Soon Chris, his daughters and Joe moved on, chatting away happily, making for the three stone steps which had been cut roughly into the wall, allowing people to climb up onto the walkway and thence along the grassy path to the castle itself. Lucy, meanwhile, lingered uncertainly. She took her father’s hand again and looked up into his eyes. It wasn’t at all clear that she had understood the finer points of that little lecture, but she had definitely understood something: she had understood the bonds of faith and admiration that connected Chris’s children to their father; she had understood the cheerful reverence with which they had listened to him. She had understood all of this; and Max knew, now, that she was wondering why the same feelings did not bind her to her own father. Or rather, she was now groping for those feelings, with a kind of forlorn hope. She wanted to be talked to in that way.

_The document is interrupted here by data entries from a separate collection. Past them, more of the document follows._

Definition decode_din_PaymentOptionsType_step (grammar_id : Z) : M (exi_bitstream_t * din_PaymentOptionsType) (ctl Z) :=
  match grammar_id with
  | 129 => decode_din_PaymentOptionsType_129
  | 130 => decode_din_PaymentOptionsType_130
  | 3 => decode_din_PaymentOptionsType_3
  | _ => fail EXI_ERROR__UNKNOWN_GRAMMAR_ID
  end.

Definition decode_din_PaymentOptionsType : M (exi_bitstream_t * din_PaymentOptionsType) unit :=
  assign init_din_PaymentOptionsType;;
  run 7 decode_din_PaymentOptionsType_step 129.

Definition PaymentOption_codec : Codec Z := enum_codec 1 ltac:(lia).

Definition valid (m : din_PaymentOptionsType) : Prop :=
  arr_valid PaymentOption_codec 2 1 (PaymentOption m).

Definition shape (t : din_PaymentOptionsType) : Prop :=
  arr_shape PaymentOption_codec 2 (PaymentOption t).

Definition agree (m t : din_PaymentOptionsType) : Prop :=
  arr_agree PaymentOption_codec (PaymentOption m) (PaymentOption t).

Definition ids : list Z := [129; 130; 3].

(** The indices with which a state is reached. *)
Definition index_ok (m : din_PaymentOptionsType) (grammar_id i : Z) : Prop :=
  match grammar_id with
  | 129 => i = 0
  | 130 => 1 <= i <= arrayLen (PaymentOption m)
  | 3 => i = arrayLen (PaymentOption m)
  | _ => False
  end.

(** The object while state number [s] of [ids] is next. *)
Definition progress (m : din_PaymentOptionsType) (s : nat) (i : Z) (t : din_PaymentOptionsType) : Prop :=
  arr_field PaymentOption_codec 2 (PaymentOption m) i (PaymentOption t).

Lemma array_of_din_PaymentOptionsType : ArrayOf PaymentOption_codec 2 (dec_array_nbit din_paymentOptionType_2_ARRAY_SIZE 1 id).
Proof. apply (array_of_nbit 1 u32 id 0 (2 ^ 1 - 1) 0 (2 ^ 32) _ _ _ 2 ltac:(lia)). Qed.

Lemma states_din_PaymentOptionsType m : valid m ->
  Forall (fun g => forall i, index_ok m g i ->
    istate_ok (encode_din_PaymentOptionsType_step m) decode_din_PaymentOptionsType_step ids (arrayLen (PaymentOption m)) (index_ok m) (progress m) (agree m) g i) ids.
Proof.
  intros Hm. split_hyps Hm. array_facts. repeat apply Forall_cons_2; [..|apply Forall_nil_2]; start_index Hi.
  - case_index (PaymentOption m) i. { ielement array_of_din_PaymentOptionsType PaymentOption (PaymentOption m) 1 0 130. }
    lia.
  - case_index (PaymentOption m) i. { ielement array_of_din_PaymentOptionsType PaymentOption (PaymentOption m) 2 0 3. }
    idone 2 1.
  - idone 1 0.
Qed.

Lemma robust_din_PaymentOptionsType : safe shape decode_din_PaymentOptionsType (fun _ => shape).
Proof.
  apply (grammar_safe_array _ ids 2 (fun t => arrayLen (PaymentOption t))); [|by_length|by_elem|simpl; lia|by_copy].
  repeat apply Forall_cons_2; [..|apply Forall_nil_2]; intros ? ?; safe_array_branches.
  all: first
    [ safe_element array_of_din_PaymentOptionsType PaymentOption ].
Qed.

#[export] Program Instance codec : Codec din_PaymentOptionsType := {|
  encode := encode_din_PaymentOptionsType;
  decode := decode_din_PaymentOptionsType;
  Codec.valid := valid;
  Codec.shape := shape;
  Codec.agree := agree
|}.
Next Obligation.
  intros m Hm. apply (indexed_wire _ _ ids (arrayLen (PaymentOption m)) (index_ok m) (progress m));
    [by apply states_din_PaymentOptionsType|by_elem|first_index Hm|by_fuel Hm..|by_copy].
Qed.
Next Obligation. apply robust_din_PaymentOptionsType. Qed.

Definition zeroed : din_PaymentOptionsType :=
  mk (zero_array 2 0).

Lemma zeroed_din_PaymentOptionsType : is_shape codec zeroed.
Proof. change (shape zeroed). by_zeroed. Qed.

Lemma correct_din_PaymentOptionsType : codec_correct encode_din_PaymentOptionsType decode_din_PaymentOptionsType valid shape agree.
Proof. exact (codec_is_correct codec). Qed.
#[global] Hint Resolve zeroed_din_PaymentOptionsType : zeroed.
#[global] Hint Resolve correct_din_PaymentOptionsType : correct.

End PaymentOptionsType.

(** ** ServiceDiscoveryReqType *)

Module ServiceDiscoveryReqType.

Record din_ServiceDiscoveryReqType : Type := mk {
  ServiceScope : opt_t chars_t;
  ServiceCategory : opt_t Z
}.

#[export] Instance fields : Struct din_ServiceDiscoveryReqType := fun r =>
  mk (ServiceScope r) (ServiceCategory r).

Definition init_din_ServiceDiscoveryReqType (t : din_ServiceDiscoveryReqType) : din_ServiceDiscoveryReqType :=
  let t := put ServiceScope (unused (ServiceScope t)) t in
  let t := put ServiceCategory (unused (ServiceCategory t)) t in
  t.

Definition encode_din_ServiceDiscoveryReqType_step (m : din_ServiceDiscoveryReqType) (grammar_id : Z) : M exi_bitstream_t (ctl Z) :=
  match grammar_id with
  | 258 =>
    if isUsed (ServiceScope m) then
      exi_basetypes_encoder_nbit_uint 2 0;;
      enc_string din_ServiceScope_CHARACTER_SIZE (content (ServiceScope m));;
      ret (Goto 259)
    else if isUsed (ServiceCategory m) then
      exi_basetypes_encoder_nbit_uint 2 1;;
      enc_simple (exi_basetypes_encoder_nbit_uint 2 (u32 (content (ServiceCategory m))));;
      ret (Goto 3)
    else
      exi_basetypes_encoder_nbit_uint 2 2;; ret Done
  | 259 =>
    if isUsed (ServiceCategory m) then
      exi_basetypes_encoder_nbit_uint 2 0;;
      enc_simple (exi_basetypes_encoder_nbit_uint 2 (u32 (content (ServiceCategory m))));;
      ret (Goto 3)
    else
      exi_basetypes_encoder_nbit_uint 2 1;; ret Done
  | 3 =>
    exi_basetypes_encoder_nbit_uint 1 0;; ret Done
  | _ => fail EXI_ERROR__UNKNOWN_GRAMMAR_ID
  end.

Definition encode_din_ServiceDiscoveryReqType (m : din_ServiceDiscoveryReqType) : M exi_bitstream_t unit :=
  run 4 (encode_din_ServiceDiscoveryReqType_step m) 258.

Definition decode_din_ServiceDiscoveryReqType_258 : M (exi_bitstream_t * din_ServiceDiscoveryReqType) (ctl Z) :=
  let! eventCode := event 2 in
  match eventCode with
  | 0 => at_field ServiceScope (put ServiceScope) (dec_optional (dec_string din_ServiceScope_CHARACTER_SIZE));; ret (Goto 259)
  | 1 => at_field ServiceCategory (put ServiceCategory) (dec_optional_nbit 2 id);; ret (Goto 3)
  | 2 => ret Done
  | _ => fail EXI_ERROR__UNKNOWN_EVENT_CODE
  end.

Definition decode_din_ServiceDiscoveryReqType_259 : M (exi_bitstream_t * din_ServiceDiscoveryReqType) (ctl Z) :=
  let! eventCode := event 2 in
  match eventCode with
  | 0 => at_field ServiceCategory (put ServiceCategory) (dec_optional_nbit 2 id);; ret (Goto 3)
  | 1 => ret Done
  | _ => fail EXI_ERROR__UNKNOWN_EVENT_CODE
  end.

Definition decode_din_ServiceDiscoveryReqType_3 : M (exi_bitstream_t * din_ServiceDiscoveryReqType) (ctl Z) :=
  let! eventCode := event 1 in
  match eventCode with
  | 0 => ret Done
  | _ => fail EXI_ERROR__UNKNOWN_EVENT_CODE
  end.

Definition decode_din_ServiceDiscoveryReqType_step (grammar_id : Z) : M (exi_bitstream_t * din_ServiceDiscoveryReqType) (ctl Z) :=
  match grammar_id with
  | 258 => decode_din_ServiceDiscoveryReqType_258
  | 259 => decode_din_ServiceDiscoveryReqType_259
  | 3 => decode_din_ServiceDiscoveryReqType_3
  | _ => fail EXI_ERROR__UNKNOWN_GRAMMAR_ID
  end.

Definition decode_din_ServiceDiscoveryReqType : M (exi_bitstream_t * din_ServiceDiscoveryReqType) unit :=
  assign init_din_ServiceDiscoveryReqType;;
  run 4 decode_din_ServiceDiscoveryReqType_step 258.

Definition ServiceScope_codec : Codec chars_t := string_codec 33 ltac:(lia).
Definition ServiceCategory_codec : Codec Z := enum_codec 2 ltac:(lia).

Definition valid (m : din_ServiceDiscoveryReqType) : Prop :=
  opt_valid ServiceScope_codec (ServiceScope m) /\
  opt_valid ServiceCategory_codec (ServiceCategory m).

Definition shape (t : din_ServiceDiscoveryReqType) : Prop :=
  opt_shape ServiceScope_codec (ServiceScope t) /\
  opt_shape ServiceCategory_codec (ServiceCategory t).

Definition agree (m t : din_ServiceDiscoveryReqType) : Prop :=
  opt_agree ServiceScope_codec (ServiceScope m) (ServiceScope t) /\
  opt_agree ServiceCategory_codec (ServiceCategory m) (ServiceCategory t).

She wanted her father to explain the world to her, with the same confidence and authority that Chris beamed out to his children with every word. As they, too, began to walk on, she looked around her, and Max knew that she was taking in her surroundings with a new kind of curiosity; knew that she was going to have questions of her own to ask him, soon, and that he would be expected to have the answers.

It happened sooner than he had been anticipating.

‘Daddy,’ she began, innocently enough.

‘Mmm?’ said Max, stiffening himself for the impending curve ball.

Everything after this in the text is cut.